◆ **Aim of the exercise**:
Your answer must contain each line of the data, copied exactly.

Collected data:
== Segment start ==

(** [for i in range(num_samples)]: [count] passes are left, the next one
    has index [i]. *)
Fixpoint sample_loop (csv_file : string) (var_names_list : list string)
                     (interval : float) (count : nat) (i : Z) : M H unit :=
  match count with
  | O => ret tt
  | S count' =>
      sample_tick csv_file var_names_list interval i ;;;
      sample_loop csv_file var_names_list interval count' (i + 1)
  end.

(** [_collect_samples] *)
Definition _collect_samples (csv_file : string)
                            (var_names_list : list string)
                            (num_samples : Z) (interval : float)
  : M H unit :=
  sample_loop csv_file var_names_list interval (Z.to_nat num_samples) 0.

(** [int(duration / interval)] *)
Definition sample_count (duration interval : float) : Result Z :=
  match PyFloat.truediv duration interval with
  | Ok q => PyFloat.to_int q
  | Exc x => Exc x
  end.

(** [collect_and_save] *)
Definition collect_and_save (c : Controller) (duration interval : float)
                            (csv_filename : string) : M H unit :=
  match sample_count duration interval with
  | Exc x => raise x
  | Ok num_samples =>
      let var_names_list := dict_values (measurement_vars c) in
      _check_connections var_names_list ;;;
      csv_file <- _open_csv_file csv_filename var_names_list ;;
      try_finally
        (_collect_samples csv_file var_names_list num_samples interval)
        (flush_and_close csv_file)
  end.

== Segment end ==

◆ **Task response**:
(** [for i in range(num_samples)]: [count] passes are left, the next one
    has index [i]. *)
Fixpoint sample_loop (csv_file : string) (var_names_list : list string)
                     (interval : float) (count : nat) (i : Z) : M H unit :=
  match count with
  | O => ret tt
  | S count' =>
      sample_tick csv_file var_names_list interval i ;;;
      sample_loop csv_file var_names_list interval count' (i + 1)
  end.

(** [_collect_samples] *)
Definition _collect_samples (csv_file : string)
                            (var_names_list : list string)
                            (num_samples : Z) (interval : float)
  : M H unit :=
  sample_loop csv_file var_names_list interval (Z.to_nat num_samples) 0.

(** [int(duration / interval)] *)
Definition sample_count (duration interval : float) : Result Z :=
  match PyFloat.truediv duration interval with
  | Ok q => PyFloat.to_int q
  | Exc x => Exc x
  end.

(** [collect_and_save] *)
Definition collect_and_save (c : Controller) (duration interval : float)
                            (csv_filename : string) : M H unit :=
  match sample_count duration interval with
  | Exc x => raise x
  | Ok num_samples =>
      let var_names_list := dict_values (measurement_vars c) in
      _check_connections var_names_list ;;;
      csv_file <- _open_csv_file csv_filename var_names_list ;;
      try_finally
        (_collect_samples csv_file var_names_list num_samples interval)
        (flush_and_close csv_file)
  end.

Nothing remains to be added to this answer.